Most recently, the team discovered the drug trimetazidine could prove to be a game-changer for people with chronic fatigue syndrome. The medication works by increasing energy generation in the mitochondria of the cell and is listed in the World Anti-Doping Agency’s (WADA) List of Prohibited Substances and Methods.

“What’s interesting is that it only enhances energy generation under load and if there’s abnormality. It doesn’t do it at rest, which is a very desirable effect of the medication because you don’t want it to rev you up the way that amphetamines do,” says Berk.

“We think that this is going to be attractive [for chronic fatigue syndrome] because it is essentially an energy problem, and we have an energy treatment. We’re still going through the regulatory approval processes, and hopefully we’ll be able to start up a pilot study fairly soon.”

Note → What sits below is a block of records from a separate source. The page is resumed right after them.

(** trampoline.S: back to user space; a0 is the trap frame, a1 the page table. *)
Definition user_ret : list instr := [
  CSRW Satp A1; SFENCE_VMA; LD T0 112 A0; CSRW Sscratch T0; LD RA 40 A0; LD SP 48 A0; LD GP 56 A0; LD TP 64 A0; LD T0 72 A0; LD T1 80 A0; LD T2 88 A0;
  LD S0 96 A0; LD S1 104 A0; LD A1 120 A0; LD A2 128 A0; LD A3 136 A0; LD A4 144 A0; LD A5 152 A0; LD A6 160 A0; LD A7 168 A0; LD S2 176 A0;
  LD S3 184 A0; LD S4 192 A0; LD S5 200 A0; LD S6 208 A0; LD S7 216 A0; LD S8 224 A0; LD S9 232 A0; LD S10 240 A0; LD S11 248 A0; LD T3 256 A0;
  LD T4 264 A0; LD T5 272 A0; LD T6 280 A0; CSRRW A0 Sscratch A0; SRET
].

(** kernelvec.S: registers of the kernel are pushed, up to the call of kernel_trap. *)
Definition kernel_vec : list instr := [
  ADDI SP SP (-256); SD RA 0 SP; SD SP 8 SP; SD GP 16 SP; SD T0 32 SP; SD T1 40 SP; SD T2 48 SP; SD S0 56 SP; SD S1 64 SP; SD A0 72 SP; SD A1 80 SP;
  SD A2 88 SP; SD A3 96 SP; SD A4 104 SP; SD A5 112 SP; SD A6 120 SP; SD A7 128 SP; SD S2 136 SP; SD S3 144 SP; SD S4 152 SP; SD S5 160 SP;
  SD S6 168 SP; SD S7 176 SP; SD S8 184 SP; SD S9 192 SP; SD S10 200 SP; SD S11 208 SP; SD T3 216 SP; SD T4 224 SP; SD T5 232 SP; SD T6 240 SP;
  MV A0 SP; MV A1 S0
].

(** kernelvec.S: after kernel_trap. *)
Definition kernel_ret : list instr := [
  LD RA 0 SP; LD SP 8 SP; LD GP 16 SP; LD T0 32 SP; LD T1 40 SP; LD T2 48 SP; LD S0 56 SP; LD S1 64 SP; LD A0 72 SP; LD A1 80 SP; LD A2 88 SP;
  LD A3 96 SP; LD A4 104 SP; LD A5 112 SP; LD A6 120 SP; LD A7 128 SP; LD S2 136 SP; LD S3 144 SP; LD S4 152 SP; LD S5 160 SP; LD S6 168 SP;
  LD S7 176 SP; LD S8 184 SP; LD S9 192 SP; LD S10 200 SP; LD S11 208 SP; LD T3 216 SP; LD T4 224 SP; LD T5 232 SP; LD T6 240 SP; ADDI SP SP 256; SRET
].

(** switch.S: the part for an old context, and the load of the new one. *)
Definition swtch_save : list instr := [
  SD RA 0 A0; SD SP 8 A0; SD S0 16 A0; SD S1 24 A0; SD S2 32 A0; SD S3 40 A0; SD S4 48 A0; SD S5 56 A0; SD S6 64 A0; SD S7 72 A0; SD S8 80 A0;
  SD S9 88 A0; SD S10 96 A0; SD S11 104 A0
].

Definition swtch_load : list instr := [
  LD RA 0 A1; LD SP 8 A1; LD S0 16 A1; LD S1 24 A1; LD S2 32 A1; LD S3 40 A1; LD S4 48 A1; LD S5 56 A1; LD S6 64 A1; LD S7 72 A1; LD S8 80 A1;
  LD S9 88 A1; LD S10 96 A1; LD S11 104 A1; LD A0 112 A1; MV A1 SP; JR RA
].

(** [swtch]: a null old context is not written. *)
Definition swtch : K trapst unit := fun s =>
  (if gpr (th s) A0 =? 0 then exec_list swtch_load else exec_list swtch_save ;;; exec_list swtch_load) s.

(** *** The trap frame (trap.h) and causes *)

Definition TF_kernel_satp : Z := 0.
Definition TF_kernel_sp : Z := 8.
Definition TF_kernel_trap : Z := 16.
Definition TF_epc : Z := 24.
Definition TF_kernel_hartid : Z := 32.
Definition TF_a0 : Z := 112.
Definition TF_a1 : Z := 120.
Definition TF_a7 : Z := 168.

Definition rd_tf (off : Z) : K trapst Z := s <- kget ;; kret (load64 (ram (tm s)) (up_trapframe (proc s) + off)).
Definition wr_tf (off v : Z) : K trapst unit :=
  kmodify (fun s => upd_tm (set_ram (fun m => store64 m (up_trapframe (proc s) + off) v)) s).

Definition InstructionMisaligned : Z := 0.
Definition InstructionAccessFault : Z := 1.
Definition IllegalInstruction : Z := 2.
Definition Breakpoint : Z := 3.
Definition LoadMisaligned : Z := 4.
Definition LoadAccessFault : Z := 5.
Definition StoreMisaligned : Z := 6.
Definition StoreAccessFault : Z := 7.
Definition UserEnvCall : Z := 8.
Definition SupervisorEnvCall : Z := 9.
Definition MachineEnvCall : Z := 11.
Definition InstructionPageFault : Z := 12.
Definition LoadPageFault : Z := 13.
Definition StorePageFault : Z := 15.
Definition SupervisorTimer : Z := 5.
Definition SupervisorExternal : Z := 9.

(** How a handler ends: it returns, it switches to the scheduler (with or without
    a context to come back to), or the process is gone. *)
Inductive flow := Returns | SwitchBack (saved : bool) | Gone.

Section Kernel.
(** Linker symbols and addresses of functions: kernel_vec, user_trap, the start of
    the trampoline and its two entries; the per-core stack for traps from user
    space; what the C code leaves in the registers that it may use; the address
    of the local variable of sys_fstat; rounds of the loop in the disk driver. *)
Context (kernel_vec_at user_trap_at trampoline user_vec_at user_ret_at temp_kstack : Z) (junk : reg -> Z) (stat_buf : Z) (fuel : nat).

Berk was 1 of 4 recipients recognised for their work by the Australian Mental Health Prize today, including Dr Marilyn June Anderson who was awarded for dedicating more than 25 years of service at Lifeline and leading initiatives that have trained over 40,000 individuals.

Professor Juli Coffin, an Aboriginal researcher dedicated to improving the social and emotional well-being of Aboriginal youth, was recognised for creating the Yawardani Jan-ga Equine Assisted Learning program which offers a culturally grounded alternative to conventional therapies.

And Dr Louise Byrne, a pioneering advocate in the Lived Experience movement, was celebrated for her groundbreaking 15-year research program which established a comprehensive evidence base that promotes the value of Lived Experience.